Daddy is SOOOO proud. I've got a new hunting buddy and cannot wait to get out in the field again. Looking for an AR10 .308 for her soon. I'm so excited!! A lot of range time produced exactly what I hoped for. She's hooked!!! And she fishes. Life is so good right now.

We went back to camp to get the jeep to tow in the hog. She took her boots off then. She did not hunt in sandals. Just thought I'd explain that. We could have taken two more hogs in our package we purchased but i had so much meat we decided to go home. I've been butchering for a while now. Even though he is so large a long slow bake (250 degrees) in my 16 quart dutch oven produces tender pulled pork. Two 120 quart coolers full of meat.


----------



## mosquitomountainman

Congratulations! Great hunt.

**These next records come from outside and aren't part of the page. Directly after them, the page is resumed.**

Lemma cached_get_ok s m now id :
  represents s m →
  ∃ buf s', extent_client_cache.get s now id [] =
      (match m !! id with Some _ => ext_OK | None => ext_NOENT end, buf, s') ∧
    represents s' m ∧ ∀ c, m !! id = Some c → buf = c.
Proof.
  intros Hr. pose proof (represents_get s m id Hr) as Hm. unfold extent_client_cache.get.
  destruct (extent_client_cache.cache_map_ s !! id) as [x|] eqn:Hx.
  - destruct (deleted x) eqn:Hd; rewrite Hm; [by eexists _, _|].
    eexists _, _. split; [done|]. split; [|by intros ? [= ->]].
    rewrite <- (partial_alter_self m id), Hm. by apply represents_insert.
  - destruct (callGet_spec (extent_client_cache.env s) id []) as (buf & e1 & -> & He1 & Hbuf).
    rewrite Hm. destruct (view (extent_client_cache.env s) !! id) as [c|] eqn:Hc.
    + cbn [negb]. destruct (callGetAttr_spec e1 id (mkAttr 0 0 0 0)) as (a & e2 & -> & He2 & Ha);
        [rewrite He1; apply Hr|].
      rewrite He1, Hc. cbn [negb]. eexists _, _. split; [done|].
      split; [|intros ? [= <-]; by apply Hbuf].
      rewrite <- (partial_alter_self m id), Hm. rewrite (Hbuf c eq_refl).
      apply (represents_insert s m id (new_extent (atime a) (mtime a) (ctime a) c)); [done|congruence|].
      intros _. by rewrite He2, He1.
    + change (negb (ext_NOENT =? ext_OK)) with true. eexists _, _. split; [done|].
      split; [|done]. by apply represents_env.
Qed.

Lemma getattr_ok s m id a0 :
  represents s m → store_ok m →
  ∃ a s', extent_client_cache.getattr s id a0 =
      (match m !! id with Some _ => ext_OK | None => ext_NOENT end, a, s') ∧
    represents s' m ∧ ∀ c, m !! id = Some c → size a = zlen c.
Proof.
  intros Hr Hok. pose proof (represents_get s m id Hr) as Hm. unfold extent_client_cache.getattr.
  destruct (extent_client_cache.cache_map_ s !! id) as [x|] eqn:Hx.
  - destruct (deleted x) eqn:Hd; rewrite Hm; [by eexists _, _|].
    eexists _, _. split; [done|]. split; [done|]. intros c [= <-]. cbn [size].
    apply wrap_small. specialize (Hok id _ Hm). cbn in Hok. lia.
  - destruct (callGetAttr_spec (extent_client_cache.env s) id a0) as (a & e1 & -> & He1 & Ha); [apply Hr|].
    rewrite Hm. destruct (view (extent_client_cache.env s) !! id) as [c|] eqn:Hc.
    + cbn [negb]. destruct (callGet_spec e1 id []) as (buf & e2 & -> & He2 & Hbuf).
      rewrite He1, Hc in *. cbn [negb]. eexists _, _. split; [done|].
      split; [|intros ? [= <-]; by apply Ha].
      rewrite <- (partial_alter_self m id), Hm. rewrite (Hbuf c eq_refl).
      apply (represents_insert s m id (new_extent (atime a) (mtime a) (ctime a) c)); [done|congruence|].
      intros _. by rewrite He2.
    + change (negb (ext_NOENT =? ext_OK)) with true. eexists _, _. split; [done|].
      split; [|done]. by apply represents_env.
Qed.

Lemma setattr_value_content x a :
  c_content (extent_client_cache.setattr_value x a) = extent_server.resize (c_content x) (size a).
Proof.
  unfold extent_client_cache.setattr_value. cbn [c_content]. case_test; [|done]. subst.
  match goal with H : zlen _ = _ |- _ => rewrite <- H end. by rewrite resize_same.
Qed.

Lemma setattr_ok s m id a :
  represents s m →
  ∃ s', extent_client_cache.setattr s id a =
      (match m !! id with Some _ => ext_OK | None => ext_NOENT end, s') ∧
    represents s' (match m !! id with
                   | Some c => <[id := extent_server.resize c (size a)]> m | None => m end).
Proof.
  intros Hr. pose proof (represents_get s m id Hr) as Hm. unfold extent_client_cache.setattr.
  destruct (extent_client_cache.cache_map_ s !! id) as [x|] eqn:Hx.
  - destruct (deleted x) eqn:Hd; rewrite Hm; [by eexists|]. eexists. split; [done|].
    rewrite <- setattr_value_content.
    assert (overlay (Some (extent_client_cache.setattr_value x a)) None = Some (c_content (extent_client_cache.setattr_value x a))) as Ho.
    { unfold overlay, extent_client_cache.setattr_value. cbn. by rewrite Hd. }
    unfold insert, map_insert. rewrite <- Ho. by apply represents_insert.
  - destruct (callGet_spec (extent_client_cache.env s) id []) as (buf & e1 & -> & He1 & Hbuf).
    rewrite Hm. destruct (view (extent_client_cache.env s) !! id) as [c|] eqn:Hc.
    + cbn [negb]. eexists. split; [done|]. rewrite (Hbuf c eq_refl).
      set (x := new_extent _ _ _ _). change (extent_server.resize c) with (extent_server.resize (c_content x)).
      rewrite <- setattr_value_content.
      apply (represents_insert s m id (extent_client_cache.setattr_value x a)); done.
    + change (negb (ext_NOENT =? ext_OK)) with true. eexists. split; [done|]. by apply represents_env.
Qed.

Lemma callRemove_spec e id :
  ∃ e', extent_client_cache.callRemove e id = (ext_OK, e') ∧ view e' = delete id (view e).
Proof.
  unfold extent_client_cache.callRemove. pose proof (remove_law e id) as Hr.
  destruct (call_remove e id) as [st e1]. destruct Hr as [-> Hv]. by eexists.
Qed.

Lemma callPut_spec e id buf :
  zlen buf < 2 ^ 32 →
  ∃ e', extent_client_cache.callPut e id buf = (ext_OK, e') ∧ view e' = <[id := buf]> (view e).
Proof.
  intros Hb. unfold extent_client_cache.callPut. pose proof (put_law (retry e id) id buf Hb) as Hr.
  destruct (call_put (retry e id) id buf) as [st e1]. destruct Hr as [-> Hv].
  rewrite retry_law in Hv. by eexists.
Qed.

Lemma callSetAttr_same e id a c :
  view e !! id = Some c → size a = zlen c → zlen c < 2 ^ 32 →
  ∃ e', extent_client_cache.callSetAttr e id a = (ext_OK, e') ∧ view e' = view e.
Proof.
  intros Hc Ha Hlt. unfold extent_client_cache.callSetAttr.
  pose proof (setattr_law (retry e id) id a) as Hr. rewrite retry_law, Hc in Hr.
  destruct (call_setattr (retry e id) id a) as [st e1]. destruct Hr as [-> Hv]; [lia|].
  rewrite Ha, resize_same, insert_id in Hv by done. by eexists.
Qed.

Light rain makes the woods really quiet. It's a good time to hunt!


----------



## squerly

Congratulations! Isn't that a AR10 she's holding?


----------



## Coastal

That's awesome! Is hunting in flip flops the norm for Texas? Lol


----------



## RevWC

Memories for ever!!!!!!!!!!!!!!!!!!!!


----------



## CrackbottomLouis

Awesome. Some of my best memories are hunting with my dad. Give the girl kudos from all of us


----------



## weedygarden

I am grateful that there are people who believe that guns are not just for the males of the species!

Congratulations! I wonder how much bacon and ham there will be in that hog?


----------



## Moby76065

squerly said:


> Congratulations! Isn't that a AR10 she's holding?

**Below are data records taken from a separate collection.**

Definition demo_state : dsys := match drun (dinit 9 0 {[5]}) demo_run with Some (Done s) => s | _ => dinit 9 0 {[5]} end.

(** Request 2, which acknowledges nothing from 1 on, is served before the
    duplicate of request 1 is answered. *)
Definition demo_between : list devent := [DRecv 1 (demo_request 2 1) true; DReturn 1 0 (demo_body "two"); DSend 1].

Lemma rpc_duplicate_gets_its_reply_witness :
  ∃ s' b s2, dstep demo_state (DRecv 0 (demo_request 1 0) true) = Some (Done s') ∧ executed s' = executed demo_state ∧
    drun s' demo_between = Some (Done s2) ∧ rpcs.dispatch_send (srv s2) 7 b = Done (demo_reply, srv s2).
Proof.
  destruct (rpc_duplicate_gets_its_reply 9 0 {[5]} demo_state 0 (demo_request 1 0) demo_reply) as (s' & E & Hex & [(b & _ & H)|(_ & y & Hy & Hlt)]).
  - apply (drun_reach _ _ _ _ demo_run _ (dreach_init _ _ _));
      [apply (bool_decide_unpack _); vm_compute; exact I|vm_compute; reflexivity].
  - vm_compute. reflexivity.
  - cbn. lia.
  - right. vm_compute. reflexivity.
  - apply (bool_decide_unpack _). vm_compute. exact I.
  - apply (bool_decide_unpack _). vm_compute. exact I.
  - destruct (drun s' demo_between) as [[s2| | |]|] eqn:Er; try (exfalso; vm_compute in E; injection E as <-; vm_compute in Er; done).
    exists s', b, s2. split; [exact E|]. split; [exact Hex|]. split; [exact Er|]. apply (H ltac:(vm_compute; done) demo_between); [| |exact Er].
    + apply (bool_decide_unpack _). vm_compute. exact I.
    + apply (bool_decide_unpack _). vm_compute. exact I.
  - exfalso. assert (Hin : executed demo_state = [(7, 1)]) by (vm_compute; reflexivity). rewrite Hin in Hy.
    apply list_elem_of_singleton in Hy. injection Hy as ->. by vm_compute in Hlt.
Defined.

(** A remembered reply is sent from a buffer that the window still owns.
    In this run a worker holds the reply of request 1 for a duplicate of it,
    requests 2 and 3 go through, the acknowledgement of 3 frees the buffer,
    and the worker then sends freed memory. *)
Theorem resent_reply_may_be_freed :
  drun (dinit 9 0 {[5]})
    (demo_run ++
     [DRecv 1 (demo_request 1 0) true;
      DRecv 0 (demo_request 2 1) true; DReturn 0 0 (demo_body "two"); DSend 0;
      DRecv 0 (demo_request 3 2) true; DSend 1]) = Some Undef.
Proof. vm_compute. reflexivity. Qed.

Yes sir that one is mine and an Armalite. it is a bit heavy for her to stalk with.
I'm going to seek a lighter one for her.


----------



## Tucker

Moby76065 said:


> A big hog! 50 feet in front of us in the trees.

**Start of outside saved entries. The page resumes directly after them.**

(* ===== verification/RpcClient.v ===== *)
(** * The RPC client (src/rpc/rpc.cc, class rpcc)

    Outstanding calls, the window of acknowledged transaction ids, and [call1]:
    its critical sections as operations on the shared state, its waiting loop
    over the readings of the clock.  Connections are not modelled: an iteration
    of the loop is told whether there is one and whether it is dead. *)

From S2P Require Import Prelude Marshall.

Definition bind_proc : Z := 1.
Definition timeout_failure : Z := -1.
Definition unmarshal_reply_failure : Z := -3.
Definition bind_failure : Z := -6.
Definition cancel_failure : Z := -7.
Definition to_max : Z := 120000.
Definition to_min : Z := 1000.

(** ** Time *)

Record timespec : Type := mkTime { tv_sec : Z; tv_nsec : Z }.

Definition cmp_timespec (a b : timespec) : Z :=
  if tv_sec b <? tv_sec a then 1
  else if tv_sec a <? tv_sec b then -1
  else if tv_nsec b <? tv_nsec a then 1
  else if tv_nsec a <? tv_nsec b then -1 else 0.

(** The normalising loop runs while there is more than a second. *)
Fixpoint carry (fuel : nat) (r : timespec) : outcome timespec :=
  if tv_nsec r <=? 1000000000 then Done r
  else match fuel with
       | O => NoFuel
       | S fuel => carry fuel (mkTime (tv_sec r + 1) (tv_nsec r - 1000000000))
       end.

(** Two rounds are enough for a nanosecond field below two seconds. *)
Definition add_timespec (a : timespec) (b : Z) : outcome timespec :=
  let r := mkTime (tv_sec a + Z.quot b 1000) (tv_nsec a + Z.rem b 1000 * 1000000) in
  _ ← ensure (0 <=? tv_nsec r);
  carry 2 r.

Definition diff_timespec (e s : timespec) : outcome Z :=
  let diff := if tv_sec s <? tv_sec e then (tv_sec e - tv_sec s) * 1000 else 0 in
  _ ← ensure (negb (diff =? 0) || (tv_sec e =? tv_sec s));
  Done (if tv_nsec s <? tv_nsec e then diff + Z.quot (tv_nsec e - tv_nsec s) 1000000
        else diff - Z.quot (tv_nsec s - tv_nsec e) 1000000).

(** ** The client *)

Module rpcc.

Record caller : Type := mkCaller { done_ : bool; intret : Z; un : unm }.

(** [request]: a copy of a request kept by the loss test; -1 is no request. *)
Record request : Type := mkRequest { rq_buf : bytes; rq_xid : Z }.
Definition clear : request := mkRequest [] (-1).
Definition isvalid (r : request) : bool := negb (rq_xid r =? -1).

Record t : Type := mk {
  clt_nonce_ : Z; srv_nonce_ : Z; bind_done_ : bool; xid_ : Z; lossytest_ : bool; retrans_ : bool;
  destroy_wait_ : bool; calls_ : gmap Z caller; xid_rep_window_ : list Z;
  dup_req_ : request; xid_rep_done_ : Z }.

(** The nonce is random; without [retrans] it is 0. *)
Definition make (nonce : Z) (lossy retrans : bool) : t :=
  mk (if retrans then nonce else 0) 0 false 1 lossy retrans false ∅ [0] clear (-1).

Definition set_calls (cs : gmap Z caller) (s : t) : t :=
  mk (clt_nonce_ s) (srv_nonce_ s) (bind_done_ s) (xid_ s) (lossytest_ s) (retrans_ s)
     (destroy_wait_ s) cs (xid_rep_window_ s) (dup_req_ s) (xid_rep_done_ s).
Definition set_window (w : list Z) (s : t) : t :=
  mk (clt_nonce_ s) (srv_nonce_ s) (bind_done_ s) (xid_ s) (lossytest_ s) (retrans_ s)
     (destroy_wait_ s) (calls_ s) w (dup_req_ s) (xid_rep_done_ s).
Definition set_dup (r : request) (d : Z) (s : t) : t :=
  mk (clt_nonce_ s) (srv_nonce_ s) (bind_done_ s) (xid_ s) (lossytest_ s) (retrans_ s)
     (destroy_wait_ s) (calls_ s) (xid_rep_window_ s) r d.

I wondered why I hadn't been able to find a hog. I wasn't looking up!!!  

Congrats to you and your daughter. And like another poster said, I have such fond memories of hunting with my parents. I no longer eat meat but still consider "wild" meat to be the best.


----------



## myrtle55

Awesome! Congrats to you both, thats a warm fuzzy story !


----------



## bacpacker

Great story. Memories that will last both lifetimes! Give her my congrats.


----------



## Moose33

Congratulations. Some of my best childhoods memories are reloading and hunting with my dad. I'd give anything to be able to do those things today. She"ll remember this for the rest of her life.


----------



## camo2460

Congratulations. That picture of your daughter sitting on that Hog with the Rifle brought a big smile. Give her a big pat on the back from me.


----------



## tsrwivey

Tell her congratulations for me!


----------



## Sentry18

She should be thanking you, she was obviously gifted genetically!  

Congrats!


----------



## mojo4

If you dont mind me asking how expensive was the hunt? I live in Colorado and we just have a terrible shortage of wild hog hunting!! I want to take my dad (he is getting too old to chase elk up in the Rockies with me) and a nice hog hunt would make us all happy!! If you don't want to say how much that's ok but any advice is appreciated!


----------



## Toffee

That's a beauty of a hog. Good on ya!


----------



## UncleJoe

Awesome! Is that bacon I smell cooking for breakfast this morning?


----------



## zfk55

Perfect photo. Congrats on the hog............. And on her!!


----------



## Moby76065

No worries mojo,

It's a little bit of a sell then up sell.
All is on the website but i can help you save some money.
go to kgbdeals.com. Search hog hunting in Texas. You'll find a deal for a 3 day hunt for $75. The actual hunting time is check in at 3 pm, you'll get one blind hunt until 8:45 pm (bring red or green rifle light), the next morning same blind until 8:45. I never hear much rifle fire on morning hunts. Then breakfast and staling. this is where most hogs are taken, then lunch, then another stalk, more good hog hunting. Then diner. The a night hunt (I took a 140 lb bore before on a this type hunt) then most have beers at the ranch house. Then a morning hunt. Check out at 1:00pm.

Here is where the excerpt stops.